▶ _What the exercise asks_
Beginning with the line below that contains "((exists m, snd" and ending with the line that contains "pose proof (insert_child_spec", copy every line exactly. Copy nothing else.

▶ _Entries shown_

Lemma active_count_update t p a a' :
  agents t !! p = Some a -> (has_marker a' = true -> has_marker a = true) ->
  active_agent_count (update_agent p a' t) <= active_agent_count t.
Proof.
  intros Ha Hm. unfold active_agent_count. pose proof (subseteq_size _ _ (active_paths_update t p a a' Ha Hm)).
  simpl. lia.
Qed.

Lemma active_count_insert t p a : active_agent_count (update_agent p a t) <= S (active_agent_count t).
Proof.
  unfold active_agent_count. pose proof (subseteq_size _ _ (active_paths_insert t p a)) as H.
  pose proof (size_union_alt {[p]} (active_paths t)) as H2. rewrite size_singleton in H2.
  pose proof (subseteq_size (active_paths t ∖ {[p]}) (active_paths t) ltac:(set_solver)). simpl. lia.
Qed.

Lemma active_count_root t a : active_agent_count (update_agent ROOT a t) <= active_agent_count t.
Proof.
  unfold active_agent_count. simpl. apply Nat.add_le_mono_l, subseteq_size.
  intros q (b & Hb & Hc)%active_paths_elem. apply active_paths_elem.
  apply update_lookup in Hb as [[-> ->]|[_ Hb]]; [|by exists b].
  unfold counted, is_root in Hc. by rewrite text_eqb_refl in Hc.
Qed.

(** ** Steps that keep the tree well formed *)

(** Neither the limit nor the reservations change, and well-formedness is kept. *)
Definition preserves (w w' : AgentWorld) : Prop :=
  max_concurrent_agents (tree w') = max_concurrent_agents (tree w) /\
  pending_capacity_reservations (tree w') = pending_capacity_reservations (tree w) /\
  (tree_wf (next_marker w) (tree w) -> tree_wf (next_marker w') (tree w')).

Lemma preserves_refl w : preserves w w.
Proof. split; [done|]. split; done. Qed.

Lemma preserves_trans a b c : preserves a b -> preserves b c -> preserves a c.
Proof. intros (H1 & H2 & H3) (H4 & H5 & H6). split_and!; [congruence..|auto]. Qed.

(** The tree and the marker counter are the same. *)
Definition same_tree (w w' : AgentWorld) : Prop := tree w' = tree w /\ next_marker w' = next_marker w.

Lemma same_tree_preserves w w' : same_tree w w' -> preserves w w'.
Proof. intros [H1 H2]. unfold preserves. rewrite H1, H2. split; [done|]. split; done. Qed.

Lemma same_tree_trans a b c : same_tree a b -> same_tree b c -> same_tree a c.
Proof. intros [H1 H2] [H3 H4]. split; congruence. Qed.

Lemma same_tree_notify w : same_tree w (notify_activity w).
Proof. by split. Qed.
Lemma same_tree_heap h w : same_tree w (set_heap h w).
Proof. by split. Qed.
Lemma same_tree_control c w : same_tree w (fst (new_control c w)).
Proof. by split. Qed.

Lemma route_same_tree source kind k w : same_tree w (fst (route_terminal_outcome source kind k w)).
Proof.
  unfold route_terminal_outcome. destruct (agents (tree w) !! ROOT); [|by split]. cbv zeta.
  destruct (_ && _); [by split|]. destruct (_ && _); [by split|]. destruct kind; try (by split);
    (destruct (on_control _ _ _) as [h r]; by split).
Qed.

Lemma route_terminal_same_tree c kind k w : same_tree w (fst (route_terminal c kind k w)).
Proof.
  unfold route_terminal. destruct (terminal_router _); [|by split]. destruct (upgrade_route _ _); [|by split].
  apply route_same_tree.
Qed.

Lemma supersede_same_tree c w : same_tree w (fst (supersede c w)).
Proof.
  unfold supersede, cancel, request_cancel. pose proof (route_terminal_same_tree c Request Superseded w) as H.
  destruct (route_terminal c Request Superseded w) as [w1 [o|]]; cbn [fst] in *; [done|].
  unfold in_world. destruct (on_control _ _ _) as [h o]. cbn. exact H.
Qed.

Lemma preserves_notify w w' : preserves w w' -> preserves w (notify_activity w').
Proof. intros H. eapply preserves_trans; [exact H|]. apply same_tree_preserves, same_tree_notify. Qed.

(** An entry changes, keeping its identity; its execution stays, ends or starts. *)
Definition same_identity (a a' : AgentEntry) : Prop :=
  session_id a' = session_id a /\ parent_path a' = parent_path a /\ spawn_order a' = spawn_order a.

...

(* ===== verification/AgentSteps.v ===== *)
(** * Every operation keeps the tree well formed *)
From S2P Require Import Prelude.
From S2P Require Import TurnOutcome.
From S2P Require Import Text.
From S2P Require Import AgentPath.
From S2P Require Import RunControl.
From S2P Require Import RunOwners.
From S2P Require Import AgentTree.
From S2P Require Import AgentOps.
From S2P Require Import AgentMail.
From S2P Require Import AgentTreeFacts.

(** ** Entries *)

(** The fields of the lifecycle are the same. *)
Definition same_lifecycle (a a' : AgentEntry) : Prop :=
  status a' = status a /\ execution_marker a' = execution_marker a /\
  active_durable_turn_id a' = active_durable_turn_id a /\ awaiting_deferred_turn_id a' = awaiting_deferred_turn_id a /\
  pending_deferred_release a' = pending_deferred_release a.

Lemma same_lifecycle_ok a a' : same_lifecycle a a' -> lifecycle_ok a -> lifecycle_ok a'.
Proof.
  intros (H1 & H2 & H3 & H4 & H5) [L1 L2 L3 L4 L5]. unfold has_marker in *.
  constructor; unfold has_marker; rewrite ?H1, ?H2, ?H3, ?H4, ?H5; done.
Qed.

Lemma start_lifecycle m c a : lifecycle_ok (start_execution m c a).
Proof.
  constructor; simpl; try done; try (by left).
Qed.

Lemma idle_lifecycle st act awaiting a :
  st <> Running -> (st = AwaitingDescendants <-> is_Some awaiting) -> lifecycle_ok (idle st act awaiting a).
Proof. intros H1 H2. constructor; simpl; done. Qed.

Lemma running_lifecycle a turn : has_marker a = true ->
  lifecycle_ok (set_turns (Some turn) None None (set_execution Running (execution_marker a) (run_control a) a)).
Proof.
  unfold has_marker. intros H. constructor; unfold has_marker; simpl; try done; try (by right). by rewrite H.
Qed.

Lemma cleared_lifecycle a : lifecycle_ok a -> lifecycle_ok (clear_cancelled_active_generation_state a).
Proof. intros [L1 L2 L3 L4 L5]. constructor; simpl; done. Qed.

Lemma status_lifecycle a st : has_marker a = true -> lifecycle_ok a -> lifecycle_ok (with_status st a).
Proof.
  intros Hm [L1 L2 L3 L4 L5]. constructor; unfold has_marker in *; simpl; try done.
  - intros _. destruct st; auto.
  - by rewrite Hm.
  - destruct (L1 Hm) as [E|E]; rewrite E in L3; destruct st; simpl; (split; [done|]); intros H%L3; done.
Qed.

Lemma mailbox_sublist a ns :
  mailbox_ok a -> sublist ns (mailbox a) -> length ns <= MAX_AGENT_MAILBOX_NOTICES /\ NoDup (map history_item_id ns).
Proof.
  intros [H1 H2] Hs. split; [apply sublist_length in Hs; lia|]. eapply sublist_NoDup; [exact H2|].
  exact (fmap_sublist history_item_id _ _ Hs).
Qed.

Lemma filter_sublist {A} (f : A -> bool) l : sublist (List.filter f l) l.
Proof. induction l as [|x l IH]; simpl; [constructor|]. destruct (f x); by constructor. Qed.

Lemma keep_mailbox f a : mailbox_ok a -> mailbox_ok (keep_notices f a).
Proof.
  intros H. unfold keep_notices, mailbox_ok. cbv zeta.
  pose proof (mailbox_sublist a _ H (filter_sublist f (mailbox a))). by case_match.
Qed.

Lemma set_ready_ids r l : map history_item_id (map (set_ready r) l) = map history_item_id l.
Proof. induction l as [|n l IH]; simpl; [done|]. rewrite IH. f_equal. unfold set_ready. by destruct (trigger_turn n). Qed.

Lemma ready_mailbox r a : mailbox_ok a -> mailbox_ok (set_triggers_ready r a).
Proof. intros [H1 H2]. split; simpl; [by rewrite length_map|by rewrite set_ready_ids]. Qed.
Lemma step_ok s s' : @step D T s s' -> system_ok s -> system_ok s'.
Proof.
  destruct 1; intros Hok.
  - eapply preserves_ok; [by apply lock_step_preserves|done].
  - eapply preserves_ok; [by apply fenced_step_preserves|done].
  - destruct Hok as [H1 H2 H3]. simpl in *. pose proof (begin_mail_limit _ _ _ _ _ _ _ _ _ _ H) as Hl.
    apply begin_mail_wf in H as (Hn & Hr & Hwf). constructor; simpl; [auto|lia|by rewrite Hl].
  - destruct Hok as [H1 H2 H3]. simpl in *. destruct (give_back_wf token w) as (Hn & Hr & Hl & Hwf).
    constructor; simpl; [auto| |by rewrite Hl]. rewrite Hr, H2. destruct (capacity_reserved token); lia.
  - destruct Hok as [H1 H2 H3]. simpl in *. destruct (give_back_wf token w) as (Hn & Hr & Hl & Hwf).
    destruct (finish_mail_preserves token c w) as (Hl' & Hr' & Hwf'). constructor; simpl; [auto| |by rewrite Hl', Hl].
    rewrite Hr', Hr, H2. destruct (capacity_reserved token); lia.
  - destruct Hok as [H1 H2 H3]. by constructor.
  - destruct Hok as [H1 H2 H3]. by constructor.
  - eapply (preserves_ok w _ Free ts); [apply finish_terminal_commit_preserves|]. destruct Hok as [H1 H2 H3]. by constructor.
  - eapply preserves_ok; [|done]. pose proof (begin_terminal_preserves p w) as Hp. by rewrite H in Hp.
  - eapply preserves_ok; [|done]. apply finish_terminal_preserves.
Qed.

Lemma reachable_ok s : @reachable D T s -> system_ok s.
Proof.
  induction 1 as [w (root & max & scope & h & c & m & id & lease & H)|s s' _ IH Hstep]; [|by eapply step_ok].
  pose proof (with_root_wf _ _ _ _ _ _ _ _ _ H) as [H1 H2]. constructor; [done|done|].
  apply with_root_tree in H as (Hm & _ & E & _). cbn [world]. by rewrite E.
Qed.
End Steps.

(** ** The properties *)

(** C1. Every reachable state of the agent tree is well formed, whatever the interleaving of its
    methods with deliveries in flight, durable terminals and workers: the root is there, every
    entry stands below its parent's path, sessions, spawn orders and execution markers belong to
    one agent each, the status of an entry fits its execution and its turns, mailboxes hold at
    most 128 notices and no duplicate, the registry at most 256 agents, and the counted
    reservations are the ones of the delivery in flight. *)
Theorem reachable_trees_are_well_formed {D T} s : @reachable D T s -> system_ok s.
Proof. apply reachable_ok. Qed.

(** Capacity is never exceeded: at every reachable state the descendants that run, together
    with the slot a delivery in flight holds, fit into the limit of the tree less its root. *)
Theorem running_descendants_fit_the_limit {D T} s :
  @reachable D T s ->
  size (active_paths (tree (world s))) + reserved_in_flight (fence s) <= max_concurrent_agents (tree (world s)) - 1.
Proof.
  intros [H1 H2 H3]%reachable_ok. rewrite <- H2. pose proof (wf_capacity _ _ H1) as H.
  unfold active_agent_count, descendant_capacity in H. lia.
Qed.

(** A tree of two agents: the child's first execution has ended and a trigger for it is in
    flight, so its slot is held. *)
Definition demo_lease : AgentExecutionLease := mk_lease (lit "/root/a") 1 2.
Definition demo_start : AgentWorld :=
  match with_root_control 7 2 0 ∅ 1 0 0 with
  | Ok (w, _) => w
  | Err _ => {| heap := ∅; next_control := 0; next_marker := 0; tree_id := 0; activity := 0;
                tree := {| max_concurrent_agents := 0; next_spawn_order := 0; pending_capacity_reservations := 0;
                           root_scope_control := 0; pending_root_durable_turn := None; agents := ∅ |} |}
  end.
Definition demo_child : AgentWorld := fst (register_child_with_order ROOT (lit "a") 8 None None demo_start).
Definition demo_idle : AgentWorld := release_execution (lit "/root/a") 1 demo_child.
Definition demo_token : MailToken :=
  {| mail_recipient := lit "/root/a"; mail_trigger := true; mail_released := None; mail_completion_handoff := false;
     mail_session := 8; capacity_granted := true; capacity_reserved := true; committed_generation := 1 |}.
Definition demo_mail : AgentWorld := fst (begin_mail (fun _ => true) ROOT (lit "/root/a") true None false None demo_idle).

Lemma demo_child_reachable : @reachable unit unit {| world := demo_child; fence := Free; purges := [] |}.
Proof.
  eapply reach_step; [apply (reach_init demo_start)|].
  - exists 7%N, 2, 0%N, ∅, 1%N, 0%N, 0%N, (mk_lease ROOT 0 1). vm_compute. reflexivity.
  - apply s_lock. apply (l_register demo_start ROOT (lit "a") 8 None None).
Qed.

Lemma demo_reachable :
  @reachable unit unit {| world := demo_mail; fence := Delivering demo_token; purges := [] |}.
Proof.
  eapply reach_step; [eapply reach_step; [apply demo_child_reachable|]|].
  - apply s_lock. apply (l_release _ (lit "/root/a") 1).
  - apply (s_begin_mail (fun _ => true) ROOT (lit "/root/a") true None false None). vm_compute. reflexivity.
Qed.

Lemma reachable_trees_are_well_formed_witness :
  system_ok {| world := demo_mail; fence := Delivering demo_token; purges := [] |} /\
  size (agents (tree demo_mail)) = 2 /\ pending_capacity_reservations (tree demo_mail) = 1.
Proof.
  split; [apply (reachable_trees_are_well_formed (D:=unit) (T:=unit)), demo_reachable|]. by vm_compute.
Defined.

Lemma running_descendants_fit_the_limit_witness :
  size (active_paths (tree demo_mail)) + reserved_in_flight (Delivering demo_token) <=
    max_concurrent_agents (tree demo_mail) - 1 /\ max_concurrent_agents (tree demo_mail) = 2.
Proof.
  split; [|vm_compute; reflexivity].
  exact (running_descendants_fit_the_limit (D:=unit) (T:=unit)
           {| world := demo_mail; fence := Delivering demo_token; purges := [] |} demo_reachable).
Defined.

==

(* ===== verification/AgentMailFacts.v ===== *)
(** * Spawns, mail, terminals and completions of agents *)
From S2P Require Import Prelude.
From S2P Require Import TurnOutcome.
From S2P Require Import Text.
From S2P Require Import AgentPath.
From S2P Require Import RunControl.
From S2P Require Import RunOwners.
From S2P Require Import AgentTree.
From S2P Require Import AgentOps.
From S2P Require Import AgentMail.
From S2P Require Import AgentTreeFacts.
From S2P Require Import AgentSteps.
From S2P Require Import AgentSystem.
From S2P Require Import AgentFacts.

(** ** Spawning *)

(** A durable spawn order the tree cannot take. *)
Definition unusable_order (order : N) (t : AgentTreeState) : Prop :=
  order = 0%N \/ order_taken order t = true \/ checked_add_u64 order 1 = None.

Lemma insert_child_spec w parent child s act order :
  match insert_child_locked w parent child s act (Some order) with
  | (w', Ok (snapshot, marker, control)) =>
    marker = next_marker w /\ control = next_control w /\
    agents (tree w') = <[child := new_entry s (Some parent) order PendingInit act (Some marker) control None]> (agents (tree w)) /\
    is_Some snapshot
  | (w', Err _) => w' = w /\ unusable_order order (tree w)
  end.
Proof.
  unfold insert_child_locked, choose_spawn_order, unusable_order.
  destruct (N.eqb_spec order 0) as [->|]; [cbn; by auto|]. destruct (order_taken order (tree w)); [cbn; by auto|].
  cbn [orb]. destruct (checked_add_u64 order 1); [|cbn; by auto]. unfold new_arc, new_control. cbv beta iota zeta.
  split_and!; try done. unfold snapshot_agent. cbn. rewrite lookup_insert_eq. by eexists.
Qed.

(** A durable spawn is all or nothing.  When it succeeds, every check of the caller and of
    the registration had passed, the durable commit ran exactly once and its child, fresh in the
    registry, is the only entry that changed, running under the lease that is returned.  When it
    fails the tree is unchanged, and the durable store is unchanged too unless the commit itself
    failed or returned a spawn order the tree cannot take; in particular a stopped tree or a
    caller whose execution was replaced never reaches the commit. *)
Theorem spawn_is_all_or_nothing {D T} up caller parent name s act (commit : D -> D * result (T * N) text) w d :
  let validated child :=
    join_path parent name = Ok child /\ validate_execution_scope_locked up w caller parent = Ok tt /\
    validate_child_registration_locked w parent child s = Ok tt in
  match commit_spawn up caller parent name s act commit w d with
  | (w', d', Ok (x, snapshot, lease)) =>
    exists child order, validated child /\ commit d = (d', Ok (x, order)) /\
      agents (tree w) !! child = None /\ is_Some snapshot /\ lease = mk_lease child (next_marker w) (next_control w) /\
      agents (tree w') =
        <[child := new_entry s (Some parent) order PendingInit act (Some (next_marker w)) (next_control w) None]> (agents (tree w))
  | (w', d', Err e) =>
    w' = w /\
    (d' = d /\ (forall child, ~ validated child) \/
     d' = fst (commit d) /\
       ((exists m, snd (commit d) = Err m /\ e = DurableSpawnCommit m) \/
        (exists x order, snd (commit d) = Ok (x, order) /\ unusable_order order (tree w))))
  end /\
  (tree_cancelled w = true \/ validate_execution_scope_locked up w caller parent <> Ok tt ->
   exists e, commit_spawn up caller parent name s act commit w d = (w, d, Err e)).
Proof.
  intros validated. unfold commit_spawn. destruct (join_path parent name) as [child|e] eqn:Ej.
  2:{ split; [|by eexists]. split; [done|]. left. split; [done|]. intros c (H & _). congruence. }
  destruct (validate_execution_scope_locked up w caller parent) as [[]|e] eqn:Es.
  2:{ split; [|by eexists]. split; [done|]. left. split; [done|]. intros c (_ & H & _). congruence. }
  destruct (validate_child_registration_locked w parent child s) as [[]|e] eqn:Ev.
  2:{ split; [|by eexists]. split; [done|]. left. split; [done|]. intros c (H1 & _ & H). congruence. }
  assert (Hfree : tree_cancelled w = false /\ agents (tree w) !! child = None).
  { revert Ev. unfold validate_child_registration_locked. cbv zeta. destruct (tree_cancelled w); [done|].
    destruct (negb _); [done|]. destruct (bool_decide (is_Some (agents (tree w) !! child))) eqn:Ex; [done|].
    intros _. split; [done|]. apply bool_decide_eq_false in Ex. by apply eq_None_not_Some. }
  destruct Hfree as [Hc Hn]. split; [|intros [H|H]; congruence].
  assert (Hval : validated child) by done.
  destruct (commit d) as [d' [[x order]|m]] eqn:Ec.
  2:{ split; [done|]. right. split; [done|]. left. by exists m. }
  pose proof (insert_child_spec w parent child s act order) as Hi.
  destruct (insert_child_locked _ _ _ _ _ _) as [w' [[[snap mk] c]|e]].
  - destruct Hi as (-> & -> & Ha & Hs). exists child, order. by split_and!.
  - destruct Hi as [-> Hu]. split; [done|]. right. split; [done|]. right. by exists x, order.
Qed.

▶ _Written response_
       ((exists m, snd (commit d) = Err m /\ e = DurableSpawnCommit m) \/
        (exists x order, snd (commit d) = Ok (x, order) /\ unusable_order order (tree w))))
  end /\
  (tree_cancelled w = true \/ validate_execution_scope_locked up w caller parent <> Ok tt ->
   exists e, commit_spawn up caller parent name s act commit w d = (w, d, Err e)).
Proof.
  intros validated. unfold commit_spawn. destruct (join_path parent name) as [child|e] eqn:Ej.
  2:{ split; [|by eexists]. split; [done|]. left. split; [done|]. intros c (H & _). congruence. }
  destruct (validate_execution_scope_locked up w caller parent) as [[]|e] eqn:Es.
  2:{ split; [|by eexists]. split; [done|]. left. split; [done|]. intros c (_ & H & _). congruence. }
  destruct (validate_child_registration_locked w parent child s) as [[]|e] eqn:Ev.
  2:{ split; [|by eexists]. split; [done|]. left. split; [done|]. intros c (H1 & _ & H). congruence. }
  assert (Hfree : tree_cancelled w = false /\ agents (tree w) !! child = None).
  { revert Ev. unfold validate_child_registration_locked. cbv zeta. destruct (tree_cancelled w); [done|].
    destruct (negb _); [done|]. destruct (bool_decide (is_Some (agents (tree w) !! child))) eqn:Ex; [done|].
    intros _. split; [done|]. apply bool_decide_eq_false in Ex. by apply eq_None_not_Some. }
  destruct Hfree as [Hc Hn]. split; [|intros [H|H]; congruence].
  assert (Hval : validated child) by done.
  destruct (commit d) as [d' [[x order]|m]] eqn:Ec.
  2:{ split; [done|]. right. split; [done|]. left. by exists m. }
  pose proof (insert_child_spec w parent child s act order) as Hi.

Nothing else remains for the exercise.